Tuesday, April 21, 2009

McKinsey and Cloud Computing

McKinsey has created a tempest-in-a-teapot by denouncing the economics behind both in-the-cloud-cloud such as Amazon E2C and behind-the-firewall clouds for large enterprises.  At a high level I think their analysis is actually pretty good, but the conclusions misleading due to a semantic twist.  They use Amazon E2C as a model, and their conclusions go something like this:

  1. Amazon E2C virtual CPU cycles are more expensive than real, in-house CPU cycles
  2. You waste 90% of those in-house CPU cycles
  3. You'll waste almost as many of those virtual cloud CPU cycles, only they cost more, so they are a bad deal
  4. You stand a decent shot at saving some of those real CPU cycles through virtualization, so you should aggressively virtualize your datacenter
  5. You're too inept to deliver a flexible cloud behind-the-firewall, so don't even try

I'll let you ponder which of the above statements is misleading while I address some related topics.

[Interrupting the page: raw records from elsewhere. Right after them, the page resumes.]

(** In every reachable state of a gate, each surface has at most
    [MaximumSpent] spent challenges and [MaximumInFlight] calls in flight, its
    slot counter is exactly the number of calls that hold a slot, and
    [nextExpiry] is exactly the earliest retained expiry. *)
Theorem admission_bounded w s p :
  reachable w -> profileOf w.(gate) s = Some p ->
  exists st, w.(gate).(surfaces) !! s = Some st /\
    Z.of_nat (size st.(spent)) <= p.(MaximumSpent) /\
    st.(inflight) = holders s w /\ holders s w <= p.(MaximumInFlight) /\
    Earliest st.(spent) st.(nextExpiry).
Proof.
  intros [Hw _]%reachable_ok Hp.
  destruct (proj2 (world_dom w Hw s) (mk_is_Some _ _ Hp)) as [st Hs]. exists st.
  destruct (world_state w Hw s p st Hp Hs) as ([Ha Hb He] & Hin & Hcap). done.
Qed.

(** [validWorkDigest] counts leading zero bits: a digest passes for [w] bits
    exactly when, read as a 256-bit number, it is below [2 ^ (256 - w)]. *)
Theorem validWorkDigest_leading_zeros (d : array 32) (w : Z) :
  0 <= w < 256 -> validWorkDigest d w = true <-> be_val d < 2 ^ (256 - w).
Proof. apply validWorkDigest_true. Qed.

(** ** From challenge to admission *)

Lemma Issue_ok adm now s op iso exp nonce adm' c :
  Issue adm now s op iso exp nonce = (adm', Ok c) ->
  exists p st, profileOf adm s = Some p /\ adm.(surfaces) !! s = Some st /\
    0 <= now /\ op <> zero32 /\ nonce <> zero 16 /\ now < exp /\ i64 (exp - now) <= 30000 /\
    spentCount (purge st now) < p.(MaximumSpent) /\ adm' = setSurface adm s (purge st now) /\
    c.(Node) = adm.(node) /\ c.(Network) = adm.(network) /\ c.(Epoch) = adm.(epoch) /\
    c.(Surface) = s /\ c.(OperationDigest) = op /\
    c.(IsolationBinding) = isolationBinding adm.(node) op iso nonce /\
    c.(IssuedAt) = now /\ c.(ExpiresAt) = exp /\ c.(Nonce) = nonce /\
    c.(WorkBits) = p.(profile_WorkBits) /\ c.(AuthenticationTag) = authenticate adm c.
Proof.
  unfold Issue. destruct (profileOf adm s) as [p|]; [|done].
  destruct (_ || _) eqn:E; [done|]. destruct (adm.(surfaces) !! s) as [st|]; [|done].
  destruct (Z.leb_spec p.(MaximumSpent) (spentCount (purge st now))) as [|Hc]; [done|].
  intros Hi. injection Hi as <- <-. rewrite !orb_false_iff in E. destruct_and!. goprop.
  exists p, st. split_and!; done.
Qed.

Lemma Solve_from_ok fuel c n proof tried :
  Solve_from fuel c n = Some (proof, tried) ->
  proof.(proof_Challenge) = c /\ validWork c proof.(WorkNonce) = true.
Proof.
  revert n. induction fuel as [|fuel IH]; intros n; cbn [Solve_from]; [done|].
  destruct (validWork c n) eqn:E; [|apply IH]. by intros [= <- _].
Qed.

(** A sufficient nonce is found when the search is given as many rounds. *)
Lemma Solve_from_finds c n k :
  0 <= n -> n + Z.of_nat k < 2 ^ 64 -> validWork c (n + Z.of_nat k) = true ->
  exists proof tried, Solve_from (S k) c n = Some (proof, tried).
Proof.
  revert n. induction k as [|k IH]; intros n Hn Hk Hw; cbn [Solve_from].
  { rewrite Z.add_0_r in Hw. rewrite Hw. eauto. }
  destruct (validWork c n); [eauto|]. rewrite u64_id by (unfold in_u64; lia).
  apply IH; [lia|lia|]. by replace (n + 1 + Z.of_nat k) with (n + Z.of_nat (S k)) by lia.
Qed.

Lemma purge_shrinks st t : (size (purge st t).(spent) <= size st.(spent))%nat.
Proof. unfold purge. destruct (_ && _); [|done]. apply map_size_filter. Qed.

(** C32: The honest path works: a challenge issued by a gate in a consistent state,
    once some 64-bit nonce solves it, is solved by the client's search, and the
    proof is accepted at every instant from its issue to its expiry, on the gate
    as the issue left it, when a slot is free and the challenge is fresh there. *)
Theorem issued_challenge_admits adm now s op iso exp nonce adm' c p st t k :
  Issue adm now s op iso exp nonce = (adm', Ok c) ->
  profileOf adm s = Some p -> adm.(surfaces) !! s = Some st -> SurfaceOk p st ->
  st.(inflight) < st.(slots) ->
  isolationBinding adm.(node) op iso nonce <> zero32 ->
  st.(spent) !! challengeDigest c = None ->
  Z.of_nat k < 2 ^ 64 -> validWork c (Z.of_nat k) = true -> now <= t < exp ->
  exists proof tried adm'',
    Solve (S k) c = Some (proof, tried) /\ Verify adm' t proof = (adm'', (true, ""%string)).
Proof.
  intros Hi Hp Hs Hok Hslot Hiso Hfresh Hk Hwork Ht.
  destruct (Solve_from_finds c 0 k) as (proof & tried & Hsolve); [done|lia|done|].
  destruct (Solve_from_ok _ _ _ _ _ Hsolve) as [Hc Hw].
  apply Issue_ok in Hi as (p' & st' & Hp' & Hs' & Hnow & Hop & Hno & Hlt & Hwin & Hcap & -> & E1 & E2 &
    E3 & E4 & E5 & E6 & E7 & E8 & E9 & E10 & E11).
  assert (p' = p) as -> by congruence. assert (st' = st) as -> by congruence.
  subst s op now exp nonce. clear Hp' Hs'.
  assert (inScope (setSurface adm c.(Surface) (purge st c.(IssuedAt))) t p c = true) as Hscope.
  { apply inScope_true. simpl. split_and!; try done; try lia; congruence. }
  set (adm1 := setSurface adm c.(Surface) (purge st c.(IssuedAt))) in *.
  assert (tryEnter (purge st c.(IssuedAt))
          = Some ((purge st c.(IssuedAt)) <| inflight := (purge st c.(IssuedAt)).(inflight) + 1 |>)) as Hte.
  { unfold tryEnter. destruct (purge_inflight st c.(IssuedAt)) as [-> ->].
    by rewrite (proj2 (Z.ltb_lt _ _)). }
  set (st1 := (purge st c.(IssuedAt)) <| inflight := _ |>) in *.
  pose proof (purge_ok p st c.(IssuedAt) Hnow Hok) as Hok1.
  destruct (verifyLocked adm1 st1 t proof) as [st2 outcome] eqn:Hv.
  assert (outcome = (true, ""%string)) as ->.
  { revert Hv. unfold verifyLocked. rewrite Hc. change (profileOf adm1 c.(Surface)) with (profileOf adm c.(Surface)).
    rewrite Hp, Hscope. cbn [negb]. rewrite bool_decide_eq_true_2 by done. cbn [negb].
    rewrite bool_decide_eq_false_2.
    2:{ intros [e He]. apply purge_lookup in He as [He _]; [|exact (ok_earliest p _ Hok1)].
        simpl in He. apply purge_lookup in He as [He _]; [congruence|by apply (ok_earliest p)]. }
    pose proof (purge_shrinks st1 t) as Hsz. simpl in Hsz.
    rewrite (proj2 (Z.leb_gt _ _)) by (unfold spentCount in *; simpl in *; lia).
    rewrite Hw. cbn [negb]. by intros [= _ <-]. }
  exists proof, tried, (setSurface adm1 c.(Surface) (leave st2)). split; [done|].
  unfold Verify. rewrite Hc. unfold adm1 at 1; simpl. rewrite lookup_insert_eq, Hte. by rewrite Hv.
Qed.

End World.

(** ** Witnesses *)

Section Witnesses.
#[local] Existing Instance sample_golib.

Definition key (v : Z) : array 32 := to_array 32 [byte_of v].

Definition sampleGate : Admission :=
  MkAdmission (key 1) (key 2) 1 (key 3) acceptedProfiles freshSurfaces.

Definition sampleIssue : Admission * result Challenge :=
  Issue sampleGate 10 (str "resolution") (key 4) (key 5) 1000 (to_array 16 [x07]).

Definition sampleChallenge : Challenge :=
  match sampleIssue.2 with
  | Ok c => c
  | Err _ => MkChallenge zero32 zero32 0 [] zero32 zero32 0 0 (zero 16) 0 zero32
  end.

Definition sampleCall : Call := MkCall 20 (MkProof sampleChallenge 0).
Definition sampleReplay : Call := MkCall 30 (MkProof sampleChallenge 1).

(** Run one call from start to end on a quiet gate. *)
Definition runCall (w : World) (call : Call) : World :=
  let '(gate, outcome) := Verify w.(gate) call.(call_now) call.(call_proof) in
  MkWorld gate w.(entered) w.(leaving) (Verified call outcome :: w.(log)).

Definition sampleWorld : World :=
  runCall (runCall (MkWorld sampleIssue.1 [] [] [Issued (str "resolution") 10]) sampleCall) sampleReplay.

Lemma setSurface_twice adm s st st' : setSurface (setSurface adm s st) s st' = setSurface adm s st'.
Proof. unfold setSurface; simpl. by rewrite insert_insert_eq. Qed.

Lemma runCall_reachable w call :
  reachable w ->
  (Verify w.(gate) call.(call_now) call.(call_proof)).2.2 <> "busy"%string ->
  is_Some (w.(gate).(surfaces) !! call_surface call) -> reachable (runCall w call).
Proof.
  intros Hw Hb [st Hs]. unfold runCall, Verify in *. unfold call_surface in Hs. rewrite Hs in *.
  destruct (tryEnter st) as [st'|] eqn:Ht; [|done].
  destruct (verifyLocked w.(gate) st' call.(call_now) call.(call_proof)) as [st2 outcome] eqn:Hv.
  set (s := call_surface call).
  set (w1 := MkWorld (setSurface w.(gate) s st') (call :: w.(entered)) w.(leaving) w.(log)).
  set (w2 := MkWorld (setSurface w1.(gate) s st2) w.(entered) (call :: w.(leaving)) (Verified call outcome :: w.(log))).
  assert (reachable w1) as H1 by (eapply reachable_step; [exact Hw|by eapply step_enter]).
  assert (reachable w2) as H2.
  { eapply reachable_step; [exact H1|].
    apply (step_commit w1 [] call w.(entered) st'); [done|apply lookup_insert_eq|exact Hv]. }
  assert (step w2 (MkWorld (setSurface w2.(gate) s (leave st2)) w.(entered) w.(leaving)
                     (Verified call outcome :: w.(log)))) as H3.
  { apply (step_leave w2 [] call w.(leaving)); [done|apply lookup_insert_eq]. }
  pose proof (reachable_step _ _ H2 H3) as H4. simpl in H4. by rewrite !setSurface_twice in H4.
Qed.

Lemma sampleIssue_reachable : reachable (MkWorld sampleIssue.1 [] [] [Issued (str "resolution") 10]).
Proof.
  eapply reachable_step; [apply (reachable_open (key 1) (key 2) 1 (key 3)); by vm_compute|].
  apply (step_issue (MkWorld sampleGate [] [] []) 10).
Qed.

Ltac run_sample_call :=
  apply runCall_reachable; [|vm_compute; congruence|by apply (bool_decide_unpack _); vm_compute].

Lemma sampleWorld_reachable : reachable sampleWorld.
Proof. unfold sampleWorld. do 2 run_sample_call. exact sampleIssue_reachable. Qed.

(** The same challenge presented with a stale clock reading, after another client
    was issued a challenge past its expiry. *)
Definition lateIssue (w : World) : World :=
  MkWorld (Issue w.(gate) 1000 (str "resolution") (key 4) (key 5) 2000 (to_array 16 [x08])).1
    w.(entered) w.(leaving) (Issued (str "resolution") 1000 :: w.(log)).

Definition staleWorld : World :=
  runCall (lateIssue (runCall (MkWorld sampleIssue.1 [] [] [Issued (str "resolution") 10]) sampleCall)) sampleReplay.

Lemma staleWorld_reachable : reachable staleWorld.
Proof.
  unfold staleWorld. run_sample_call. eapply reachable_step; [|apply step_issue]. run_sample_call.
  exact sampleIssue_reachable.
Qed.

(** The replay is refused in the order of the clock readings; the stale one is
    accepted, overtaken by the issue at the expiry. *)
Lemma admission_one_use_witness :
  (map body sampleWorld.(log) = [Some (str "resolution", 30); Some (str "resolution", 20); Some (str "resolution", 10)] /\
   NoDup (acceptedChallenges sampleWorld.(log))) /\
  (acceptedChallenges staleWorld.(log) = [sampleChallenge; sampleChallenge] /\
   exists late, late ∈ [(str "resolution", 1000)] /\ sampleChallenge.(ExpiresAt) <= late.2).
Proof.
  split.
  - split; [vm_compute; reflexivity|]. apply (admission_one_use sampleWorld); [exact sampleWorld_reachable|].
    assert (bodies sampleWorld.(log) = [(str "resolution", 30); (str "resolution", 20); (str "resolution", 10)]) as ->
      by (vm_compute; reflexivity).
    repeat constructor; cbn; lia.
  - split; [vm_compute; reflexivity|].
    destruct (admission_one_use staleWorld staleWorld_reachable) as [Hover _].
    destruct (Hover [] sampleReplay "" [Issued (str "resolution") 1000] sampleCall ""
      [Issued (str "resolution") 10] sampleChallenge) as (_ & late & Hin & _ & Hexp); [vm_compute; reflexivity|done|done|].
    exists late. split; [exact Hin|exact Hexp].
Defined.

The goals of cloud computing are as old as computing itself.  They are:

  1. Reduce the time it takes to deploy a new application
  2. Reduce the marginal cost of deploying a new application over "standard" methods
  3. Reduce the marginal increase to recurring costs caused by deploying a new application over "standard" methods

Back in the days of yore, when programmers were real men, the solution to this was time sharing.  Computers were expensive and therefore should be run at as a high of utilization as possible.  While making people stand in line a wait to run their batch jobs was a pleasing ego trip for the data center operators, the machines still wasted CPU time while performing slow I/O operations and waiting in line generally made users unhappy.  Thus time sharing was born, and in a quite real sense the first cloud computing environments, because in many cases a large institution would purchase and host the infrastructure and then lease it out of smaller institutions or individuals.

The problem here is that the marginal cost equations end up looking like a stair-step function.  If you had a new application, and your enterprise / institution had excess mainframe capacity, then the marginal cost of letting you run your application was near zero.  But if there was no spare capacity - meaning the mainframe was being efficiently utilized - then the marginal cost was high because either someone else had to be booted off or you needed an additional mainframe.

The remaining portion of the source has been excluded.